Record created (name function : Z) (L : layout) (s : kstate) (t : Z) (L' : layout) (s' : kstate) : Prop := {
  cr_inv : sched_inv L' s';
  cr_layout : exists node stk, L' = add_thread L node t stk /\
    new_thread (k_mem s') t stk name function (next_tid (k_sched s))
      (task_taskID (k_mem s) (currentTask (k_sched s)));
  cr_sched : exists l, k_sched s' = set_threads l (set_next_tid (next_tid (k_sched s) + 1) (k_sched s));
  cr_old : forall a, client_byte s a -> (forall n, n ∈ ly_nodes L -> ~ node_byte n a) ->
    client_byte s' a /\ mget (k_mem s') a = mget (k_mem s) a;
  cr_cpu : cpu_ctx s' = cpu_ctx s /\ cpu_cr3 (k_cpu s') = cpu_cr3 (k_cpu s);
  cr_limit : earlyAllocLimit (k_heap s') = earlyAllocLimit (k_heap s);
  cr_client : forall a, client_byte s a -> client_byte s' a;
  cr_spared : forall a, spared L s a -> spared L' s' a;
}.

Definition out_of_memory : stop := Panic "kmalloc(early): Ran out of memory!".

(** The allocations of [CreateThread] before the list node. *)
Record alloc_two (s : kstate) (t stk : Z) (s' : kstate) : Prop := {
  a2_ready : heap_ready s';
  a2_t : earlyAllocBase (k_heap s) <= t /\ KERNEL_VMB <= t /\ t + TCB_SIZE <= stk /\
    stk + THREAD_STACK_SIZE < 2 ^ 64;
  a2_new : forall a, t <= a < t + TCB_SIZE \/ stk <= a < stk + THREAD_STACK_SIZE -> client_byte s' a;
  a2_old : forall a, client_byte s a -> client_byte s' a /\ mget (k_mem s') a = mget (k_mem s) a;
  a2_base : earlyAllocBase (k_heap s) <= earlyAllocBase (k_heap s');
  a2_limit : earlyAllocLimit (k_heap s') = earlyAllocLimit (k_heap s);
  a2_rest : same_rest s s';
}.

Lemma alloc_two_run s {A} name function (k : Z -> Z -> ST kstate A) :
  heap_ready s -> earlyAllocLimit (k_heap s) + 8 + THREAD_STACK_SIZE < 2 ^ 64 ->
  let prog := (t ← kmalloc TCB_SIZE;
    klog "thread" "Creating thread %s => 0x%16p" [KNum name; KNum function] ;;
    stk ← kmalloc THREAD_STACK_SIZE; k t stk) in
  prog s = Stopped out_of_memory \/
  exists t stk s', prog s = k t stk s' /\ alloc_two s t stk s'.
Proof.
  intros Hr Hov prog. unfold prog. clear prog.
  assert (forall sz s, heap_ready s -> 0 <= sz <= THREAD_STACK_SIZE ->
    earlyAllocLimit (k_heap s) + 8 + THREAD_STACK_SIZE < 2 ^ 64 ->
    kmalloc sz s = Stopped out_of_memory \/
    exists p s', kmalloc sz s = Done (p, s') /\ client_alloc s sz p s') as Hk.
  { clear. intros sz s Hr Hsz Hov. unfold THREAD_STACK_SIZE in *.
    pose proof (kmalloc_client s sz Hr ltac:(lia) ltac:(lia)) as H. cbv zeta in H.
    destruct (_ <=? _); [right|by left]. destruct H as (s' & H1 & H2). by exists (kalloc_at s 8), s'. }
  destruct (Hk TCB_SIZE s Hr ltac:(unfold TCB_SIZE, THREAD_STACK_SIZE; lia) Hov)
    as [H1|(t & s1 & H1 & C1)]; [left; by rewrite (bind_stopped _ _ _ _ H1)|].
  rewrite (bind_done _ _ _ _ _ H1). unfold klog. rewrite modify_bind. set (s1' := set_klog _ s1).
  pose proof (ca_ready _ _ _ _ C1) as [[R1 R2 R3 R4] Rb].
  destruct (Hk THREAD_STACK_SIZE s1') as [H2|(stk & s2 & H2 & C2)].
  { split; [by split|exact Rb]. }
  { unfold THREAD_STACK_SIZE. lia. }
  { cbn. by rewrite (ca_limit _ _ _ _ C1). }
  { left. by rewrite (bind_stopped _ _ _ _ H2). }
  right. exists t, stk, s2. split; [by rewrite (bind_done _ _ _ _ _ H2)|].
  destruct C1 as [_ N1 B1 O1 E1 L1 [? ? ? ? ? ? ?]], C2 as [Rd2 N2 B2 O2 E2 L2 S2].
  cbn [s1' k_heap set_klog] in *. split; try done.
  - lia.
  - intros a [Ha|Ha]; [apply (O2 a), B1, Ha|by apply B2].
  - intros a Ha. destruct (O1 a Ha) as [G1 G2]. destruct (O2 a G1) as [G3 G4]. split; [done|].
    rewrite G4. exact G2.
  - unfold TCB_SIZE, THREAD_STACK_SIZE in *. lia.
  - congruence.
  - eapply same_rest_trans; [|exact S2]. by split.
Qed.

------------------------

Task prompt: Look through the entries above, and wherever a line holds the word "name", copy it.

Solution:
Record created (name function : Z) (L : layout) (s : kstate) (t : Z) (L' : layout) (s' : kstate) : Prop := {
    new_thread (k_mem s') t stk name function (next_tid (k_sched s))
Lemma alloc_two_run s {A} name function (k : Z -> Z -> ST kstate A) :
    klog "thread" "Creating thread %s => 0x%16p" [KNum name; KNum function] ;;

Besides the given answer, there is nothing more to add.